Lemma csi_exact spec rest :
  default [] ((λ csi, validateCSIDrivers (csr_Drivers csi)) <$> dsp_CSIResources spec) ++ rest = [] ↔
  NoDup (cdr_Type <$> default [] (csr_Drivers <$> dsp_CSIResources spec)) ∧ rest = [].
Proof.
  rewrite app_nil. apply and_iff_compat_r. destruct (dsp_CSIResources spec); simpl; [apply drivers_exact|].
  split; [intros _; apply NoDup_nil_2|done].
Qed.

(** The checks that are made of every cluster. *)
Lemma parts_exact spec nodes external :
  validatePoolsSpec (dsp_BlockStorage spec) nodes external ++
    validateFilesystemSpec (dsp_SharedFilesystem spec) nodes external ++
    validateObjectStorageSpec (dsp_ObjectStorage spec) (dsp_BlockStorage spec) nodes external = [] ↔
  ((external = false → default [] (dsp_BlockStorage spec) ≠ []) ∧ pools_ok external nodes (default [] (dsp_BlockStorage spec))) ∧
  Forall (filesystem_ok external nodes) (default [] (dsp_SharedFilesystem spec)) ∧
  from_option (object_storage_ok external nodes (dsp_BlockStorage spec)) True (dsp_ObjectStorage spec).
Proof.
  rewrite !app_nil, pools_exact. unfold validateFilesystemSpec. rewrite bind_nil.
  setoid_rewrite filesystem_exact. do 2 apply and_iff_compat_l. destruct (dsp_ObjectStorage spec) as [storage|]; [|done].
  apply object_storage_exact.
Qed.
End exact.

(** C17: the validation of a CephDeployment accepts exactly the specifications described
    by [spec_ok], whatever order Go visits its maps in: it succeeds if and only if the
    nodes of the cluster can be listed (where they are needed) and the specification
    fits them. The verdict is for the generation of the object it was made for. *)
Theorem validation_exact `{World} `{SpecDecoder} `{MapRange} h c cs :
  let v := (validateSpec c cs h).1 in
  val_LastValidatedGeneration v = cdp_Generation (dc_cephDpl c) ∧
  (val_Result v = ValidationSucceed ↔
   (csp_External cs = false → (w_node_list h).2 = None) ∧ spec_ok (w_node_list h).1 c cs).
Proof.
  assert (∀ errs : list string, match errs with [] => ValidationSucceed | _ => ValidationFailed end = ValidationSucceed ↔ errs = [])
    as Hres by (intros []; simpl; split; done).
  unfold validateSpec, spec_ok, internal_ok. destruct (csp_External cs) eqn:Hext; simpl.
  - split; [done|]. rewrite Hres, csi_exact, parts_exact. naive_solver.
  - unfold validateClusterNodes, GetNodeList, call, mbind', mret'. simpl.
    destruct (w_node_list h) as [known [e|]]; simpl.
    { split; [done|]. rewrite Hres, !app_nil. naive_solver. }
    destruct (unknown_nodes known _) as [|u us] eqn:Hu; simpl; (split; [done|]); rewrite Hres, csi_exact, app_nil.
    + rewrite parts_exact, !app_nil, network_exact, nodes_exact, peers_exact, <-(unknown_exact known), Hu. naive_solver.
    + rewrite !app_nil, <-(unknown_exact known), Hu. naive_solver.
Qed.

========================================================================

TO DO
Set down, from the entries above, exactly the lines from the one with "validatePoolsSpec (dsp_BlockStorage spec)" up to and including the one with "by [spec_ok], whatever", and no other lines.

SOLVED EXERCISE
  validatePoolsSpec (dsp_BlockStorage spec) nodes external ++
    validateFilesystemSpec (dsp_SharedFilesystem spec) nodes external ++
    validateObjectStorageSpec (dsp_ObjectStorage spec) (dsp_BlockStorage spec) nodes external = [] ↔
  ((external = false → default [] (dsp_BlockStorage spec) ≠ []) ∧ pools_ok external nodes (default [] (dsp_BlockStorage spec))) ∧
  Forall (filesystem_ok external nodes) (default [] (dsp_SharedFilesystem spec)) ∧
  from_option (object_storage_ok external nodes (dsp_BlockStorage spec)) True (dsp_ObjectStorage spec).
Proof.
  rewrite !app_nil, pools_exact. unfold validateFilesystemSpec. rewrite bind_nil.
  setoid_rewrite filesystem_exact. do 2 apply and_iff_compat_l. destruct (dsp_ObjectStorage spec) as [storage|]; [|done].
  apply object_storage_exact.
Qed.
End exact.

(** C17: the validation of a CephDeployment accepts exactly the specifications described
    by [spec_ok], whatever order Go visits its maps in: it succeeds if and only if the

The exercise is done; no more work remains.